Work instructions →
Could you set down every record exactly as it appears?

Saved entries →
*** Block opens ***
Ltac authorize_cases w fs :=
  unfold authorize, load_token, renew;
  destruct (fs !! token_pickle) as [[df0|c0|]|];
  [ | destruct (valid c0);
      [ | destruct (expired c0 && truthy (refresh_token c0));
          [ destruct (refresh w c0) | destruct (run_local_server w) ] ]
    | | destruct (run_local_server w) ].

(** X19: in one authorization the refresh and the browser flow are never
    both attempted, each at most once, and the token file is written only
    after one of them has handed out a credential. *)
Theorem authorization_attempts (w : World) (fs : filesystem) :
  let tr := snd (authorize w fs) in
  tr = [] \/ tr = [RefreshAttempt] \/ tr = [InteractiveFlow] \/
  (exists c, fst (fst (authorize w fs)) = Ok c /\
             (tr = [RefreshAttempt; TokenSaved c] \/
              tr = [InteractiveFlow; TokenSaved c])).
Proof.
  authorize_cases w fs; simpl; eauto 10.
Qed.

(** The authorization changes no file but the token file. *)
Lemma authorize_changes_only_the_token
    (w : World) (fs : filesystem) (path : string)
    (Hother : path <> token_pickle) :
  snd (fst (authorize w fs)) !! path = fs !! path.
Proof.
  authorize_cases w fs; simpl; try reflexivity;
    apply lookup_insert_ne; congruence.
Qed.
(* ===================================================================== *)
(** * services/googleSheets.ts: what publishing leaves alone *)
(* ===================================================================== *)

Module SheetsFacts.

Import JSFacts EffFacts Frames.

(** X22. Publishing changes nothing in the process or the database: a
    write to one spreadsheet and the update of all of them leave both
    tables and the metrics collector as they were, whatever the Sheets API
    answers; and when the registry of spreadsheets cannot be read, the
    update of all fails with a GoogleSheetsError carrying the message of
    the query's error, before any request is sent to the Sheets API. *)
Theorem publishing_changes_no_state (svc : Sheets.Service)
    (idsQueryFails : option Err)
    (api : jsstring -> nat -> Sheets.SheetsOutcome)
    (spreadsheetId : jsstring) (tariffs : list TariffExportRow) :
  observesOnly (Sheets.updateSpreadsheet svc (api spreadsheetId) spreadsheetId
                  tariffs)
  /\ observesOnly (Sheets.updateAllSpreadsheets svc idsQueryFails api tariffs)
  /\ (forall e w,
        exists evs,
          Sheets.updateAllSpreadsheets svc (Some e) api tariffs w
          = (Throw (newGoogleSheetsError
                      (js "Failed to fetch spreadsheet IDs: " ++ message e)),
             record evs w)
          /\ sheetAttempts evs = 0).
Proof.
  split; [apply oo_updateSpreadsheet|].
  split; [apply oo_updateAllSpreadsheets|].
  intros e w. eexists. split.
  - unfold Sheets.updateAllSpreadsheets.
    unfold bind at 1. rewrite log_run.
    apply bind_throw. unfold Sheets.getSpreadsheetIds.
    erewrite tryCatch_throw by reflexivity.
    unfold bind at 1. rewrite logWith_run. unfold throw.
    rewrite record_record. reflexivity.
  - reflexivity.
Qed.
*** Block closes ***
The answer →
Ltac authorize_cases w fs :=
  unfold authorize, load_token, renew;
  destruct (fs !! token_pickle) as [[df0|c0|]|];
  [ | destruct (valid c0);
      [ | destruct (expired c0 && truthy (refresh_token c0));
          [ destruct (refresh w c0) | destruct (run_local_server w) ] ]
    | | destruct (run_local_server w) ].

(** X19: in one authorization the refresh and the browser flow are never
    both attempted, each at most once, and the token file is written only
    after one of them has handed out a credential. *)
Theorem authorization_attempts (w : World) (fs : filesystem) :
  let tr := snd (authorize w fs) in
  tr = [] \/ tr = [RefreshAttempt] \/ tr = [InteractiveFlow] \/
  (exists c, fst (fst (authorize w fs)) = Ok c /\
             (tr = [RefreshAttempt; TokenSaved c] \/
              tr = [InteractiveFlow; TokenSaved c])).
Proof.
  authorize_cases w fs; simpl; eauto 10.
Qed.

(** The authorization changes no file but the token file. *)
Lemma authorize_changes_only_the_token
    (w : World) (fs : filesystem) (path : string)
    (Hother : path <> token_pickle) :
  snd (fst (authorize w fs)) !! path = fs !! path.
Proof.
  authorize_cases w fs; simpl; try reflexivity;
    apply lookup_insert_ne; congruence.
Qed.
(* ===================================================================== *)
(** * services/googleSheets.ts: what publishing leaves alone *)
(* ===================================================================== *)

Module SheetsFacts.

Import JSFacts EffFacts Frames.

(** X22. Publishing changes nothing in the process or the database: a
    write to one spreadsheet and the update of all of them leave both
    tables and the metrics collector as they were, whatever the Sheets API
    answers; and when the registry of spreadsheets cannot be read, the
    update of all fails with a GoogleSheetsError carrying the message of
    the query's error, before any request is sent to the Sheets API. *)
Theorem publishing_changes_no_state (svc : Sheets.Service)
    (idsQueryFails : option Err)
    (api : jsstring -> nat -> Sheets.SheetsOutcome)
    (spreadsheetId : jsstring) (tariffs : list TariffExportRow) :
  observesOnly (Sheets.updateSpreadsheet svc (api spreadsheetId) spreadsheetId
                  tariffs)
  /\ observesOnly (Sheets.updateAllSpreadsheets svc idsQueryFails api tariffs)
  /\ (forall e w,
        exists evs,
          Sheets.updateAllSpreadsheets svc (Some e) api tariffs w
          = (Throw (newGoogleSheetsError
                      (js "Failed to fetch spreadsheet IDs: " ++ message e)),
             record evs w)
          /\ sheetAttempts evs = 0).
Proof.
  split; [apply oo_updateSpreadsheet|].
  split; [apply oo_updateAllSpreadsheets|].
  intros e w. eexists. split.
  - unfold Sheets.updateAllSpreadsheets.
    unfold bind at 1. rewrite log_run.
    apply bind_throw. unfold Sheets.getSpreadsheetIds.
    erewrite tryCatch_throw by reflexivity.
    unfold bind at 1. rewrite logWith_run. unfold throw.
    rewrite record_record. reflexivity.
  - reflexivity.
Qed.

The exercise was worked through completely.